● TASK OBJECTIVE: Take the data below and extract the lines from the one with "destruct (sim_lookup _ _ _ _ _ Hs Hw) as (u1" to the one with "Forall_insert; [exact Hul|].", inclusive, exactly as written.

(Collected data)
(** With no linked threshold the loop over the thresholds ends, whatever
    the virtual call does. *)
Lemma check_loop_stutters D V sid w b tm k : forall i sm s c u,
  sim D s c -> ioList c !! sid = Some w -> ioList (base s) !! sid = Some u ->
  length (thresholds u) = (i + k)%nat ->
  exists s', check_loop V sid b tm k i sm s = Some (Ok tt, s') /\ sim D s' c.
Proof.
  induction k as [|k IH]; intros i sm s c u Hs Hw Hu Hlen; [by exists s|].
  cbn [check_loop]. rewrite (bind_ok _ _ _ _ _ (deref_nc s sid u Hu)).
  destruct (lookup_lt_is_Some_2 (thresholds u) i) as [t Ht]; [lia|]. rewrite Ht.
  destruct (bool_decide _); [eapply IH; [done..|lia]|].
  destruct (sim_lookup _ _ _ _ _ Hs Hw) as (u1 & Hu1 & Hrel).
  assert (u1 = u) as -> by congruence.
  pose proof (proj1 (proj2 Hrel)) as Hul.
  change (bind (put sid ?x) ?kk s) with (kk tt (put_s sid x s)). cbv beta zeta.
  set (t' := set_t_state _ tm t). set (u' := set_thresholds _ u).
  assert (Hs1 : sim D (put_s sid u' s) c).
  { eapply sim_put_thresholds; [done..|]. apply Forall_insert; [exact Hul|].
    exact (Forall_lookup_1 _ _ _ _ Hul Ht). }
  pose proof (Forall_lookup_1 _ _ _ _ Hul Ht) as Htd. cbn beta in Htd.
  rewrite Htd, Z.eqb_refl.
  cbv iota. rewrite (bind_ok (ret tt) _ _ tt (put_s sid u' s)) by done.
  assert (Hst : exists s2, (if b then send_threshold (t_addr t)
            (set_threshold_info (t_id t) (fired (threshold_state t (sm_value sm))) tm sm) None
            else ret tt) (put_s sid u' s) = Some (Ok tt, s2) /\ same_sensors (put_s sid u' s) s2).
  { destruct b; [apply send_threshold_run|by eexists]. }
  destruct Hst as (s2 & Hr2 & Hss). rewrite (bind_ok _ _ _ _ _ Hr2).
  eapply IH with (u := u'); [by eapply sim_same_sensors|done| |].
  - destruct Hss as (-> & _). cbn. by rewrite lookup_insert_eq.
  - cbn. rewrite length_insert. lia.
Qed.

Lemma checkThreshold_stutters D V sid b s c w :
  sim D s c -> ioList c !! sid = Some w ->
  exists s', checkThreshold V sid b s = Some (Ok tt, s') /\ sim D s' c.
Proof.
  intros Hs Hw. destruct (sim_lookup _ _ _ _ _ Hs Hw) as (u & Hu & Hrel).
  unfold checkThreshold. rewrite (bind_ok _ _ _ _ _ (deref_nc s sid u Hu)).
  destruct (thresholds u) as [|t l] eqn:Ht; [by exists s|].
  change (bind (getc now_ts) ?kk s) with (kk (now_ts (base s)) s). cbv beta.
  eapply check_loop_stutters; [done..|]. by rewrite Ht.
Qed.

Lemma cascade_dom n : forall sid v sup,
  keeps (fun c c' => forall x, is_Some (ioList c !! x) -> is_Some (ioList c' !! x))
    (localSetValue_n n sid v sup).
Proof.
  set (R := fun c c' : IOC => forall x, is_Some (ioList c !! x) -> is_Some (ioList c' !! x)).
  assert (Reflexive R) by by intros c x.
  assert (Transitive R) by (intros c d e Hcd Hde x Hx; auto).
  assert (Hput : forall a u, keeps R (put a u)).
  { intros a u. apply keeps_modify. intros c x Hx. cbn.
    destruct (decide (x = a)) as [->|];
      [rewrite lookup_insert_eq; eauto|by rewrite lookup_insert_ne]. }
  assert (Hem : forall e, keeps R (emit e)) by (intros e; apply keeps_modify; by intros c x).
  assert (Hany : forall a, keeps R (emit_any a)) by (intros a; apply keeps_modify; by intros c x).
  assert (Hde : forall a, keeps R (deref a)).
  { intros a c r c' Hrun. by apply deref_inv in Hrun as (u & _ & _ & ->). }
  induction n as [|n IH]; intros sid v sup; [by intros c r c'|]. cbn [localSetValue_n].
  assert (Hdep : forall d p, keeps R (checkDepend (IOC_virt n) d p)).
  { intros d p. unfold checkDepend. cbv zeta.
    do 2 (apply keeps_bind; [done..|intros ?]). apply keeps_bind; [done..|intros _].
    destruct (negb _); [|by apply keeps_ret]. destruct (d_usi _); [|apply keeps_stuck].
    apply keeps_bind; [done| |intros _; by apply keeps_ret]. apply IH. }
  unfold localSetValue. apply keeps_bind; [done..|intros u].
  apply keeps_bind; [done| |intros _].
  { intros c r c' Hrun. rewrite require_run in Hrun. by injection Hrun as _ <-. }
  destruct (readonly u); [by apply keeps_throw|].
  apply keeps_bind; [done|by apply keeps_gets|intros now].
  destruct (setValue_locked now v sup u) as [u' ch].
  apply keeps_bind; [done..|intros _].
  apply keeps_bind; [done| |intros _].
  { apply keeps_catch_all. destruct ch; [|by apply keeps_ret].
    unfold emit_sigChange. apply keeps_bind; [done..|intros _].
    apply keeps_bind; [done..|intros w]. apply keeps_for_each; [done..|]. intros d _. apply Hdep. }
  apply keeps_bind; [done| |intros _; by apply keeps_ret].
  apply keeps_catch_all. destruct ch; [done|by apply keeps_ret].
Qed.

Lemma nc_virt_refines D n : virt_refines D (nc_virt n) (IOC_virt n).
Proof.
  induction n as [|n IH]; [by intros sid v sup s c r' c' _ [=]|].
  intros sid v sup s c r' c' Hs Hrun. cbn [IOC_virt v_localSetValue localSetValue_n] in Hrun.
  cbn [nc_virt v_localSetValue]. unfold localSetValue_notify.
  pose proof (localSetValue_inv _ _ _ _ _ _ _ Hrun) as (w & Hw & _). cbn [ioc HasIOC_IOC] in Hw.
  destruct (sim_lookup _ _ _ _ _ Hs Hw) as (u & Hu & _).
  rewrite (bind_ok _ _ _ _ _ (deref_nc s sid u Hu)). cbv zeta.
  destruct (refines_localSetValue D _ _ sid v sup IH s c r' c' Hs Hrun)
    as (r & s1 & Hr & Hrel & Hs1).
  destruct Hrel as [z ? <-|e]; [|exists (Throw e), s1; unfold bind; rewrite Hr;
    by split; [|split; [constructor|]]].
  rewrite (bind_ok _ _ _ _ _ Hr).
  destruct (value u =? z); [exists (Ok z), s1; by split; [|split; [constructor|]]|].
  destruct (cascade_dom (Datatypes.S n) sid v sup _ _ _ Hrun sid) as [w' Hw']; [eauto|].
  destruct (sim_lookup _ _ _ _ _ Hs1 Hw') as (u1 & Hu1 & Hrel1).
  rewrite (bind_ok _ _ _ _ _ (deref_nc s1 sid u1 Hu1)). cbv zeta.
  assert (Hst : stutters D (catch_all (if dbignore u1 then ret tt
                                       else logging (makeSensorMessage u1)))).
  { apply stutters_catch_all. destruct (dbignore u1); [apply stutters_ret|].
    eapply stutters_silent, silent_logging. }
  destruct (Hst s1 c' Hs1) as ([] & s2 & H2 & Hs2). rewrite (bind_ok _ _ _ _ _ H2).
  destruct (stutters_notify D u1 (makeSensorMessage u1) (proj2 (proj2 Hrel1)) s2 c' Hs2)
    as ([] & s3 & H3 & Hs3). rewrite (bind_ok _ _ _ _ _ H3).
  destruct (checkThreshold_stutters D (nc_virt n) sid true s3 c' w' Hs3 Hw') as (s4 & H4 & Hs4).
  rewrite (bind_ok _ _ _ _ _ (catch_all_run _ _ _ _ H4)).
  exists (Ok z), s4. by split; [|split; [constructor|]].
Qed.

● TASK OUTPUT:
  destruct (sim_lookup _ _ _ _ _ Hs Hw) as (u1 & Hu1 & Hrel).
  assert (u1 = u) as -> by congruence.
  pose proof (proj1 (proj2 Hrel)) as Hul.
  change (bind (put sid ?x) ?kk s) with (kk tt (put_s sid x s)). cbv beta zeta.
  set (t' := set_t_state _ tm t). set (u' := set_thresholds _ u).
  assert (Hs1 : sim D (put_s sid u' s) c).
  { eapply sim_put_thresholds; [done..|]. apply Forall_insert; [exact Hul|].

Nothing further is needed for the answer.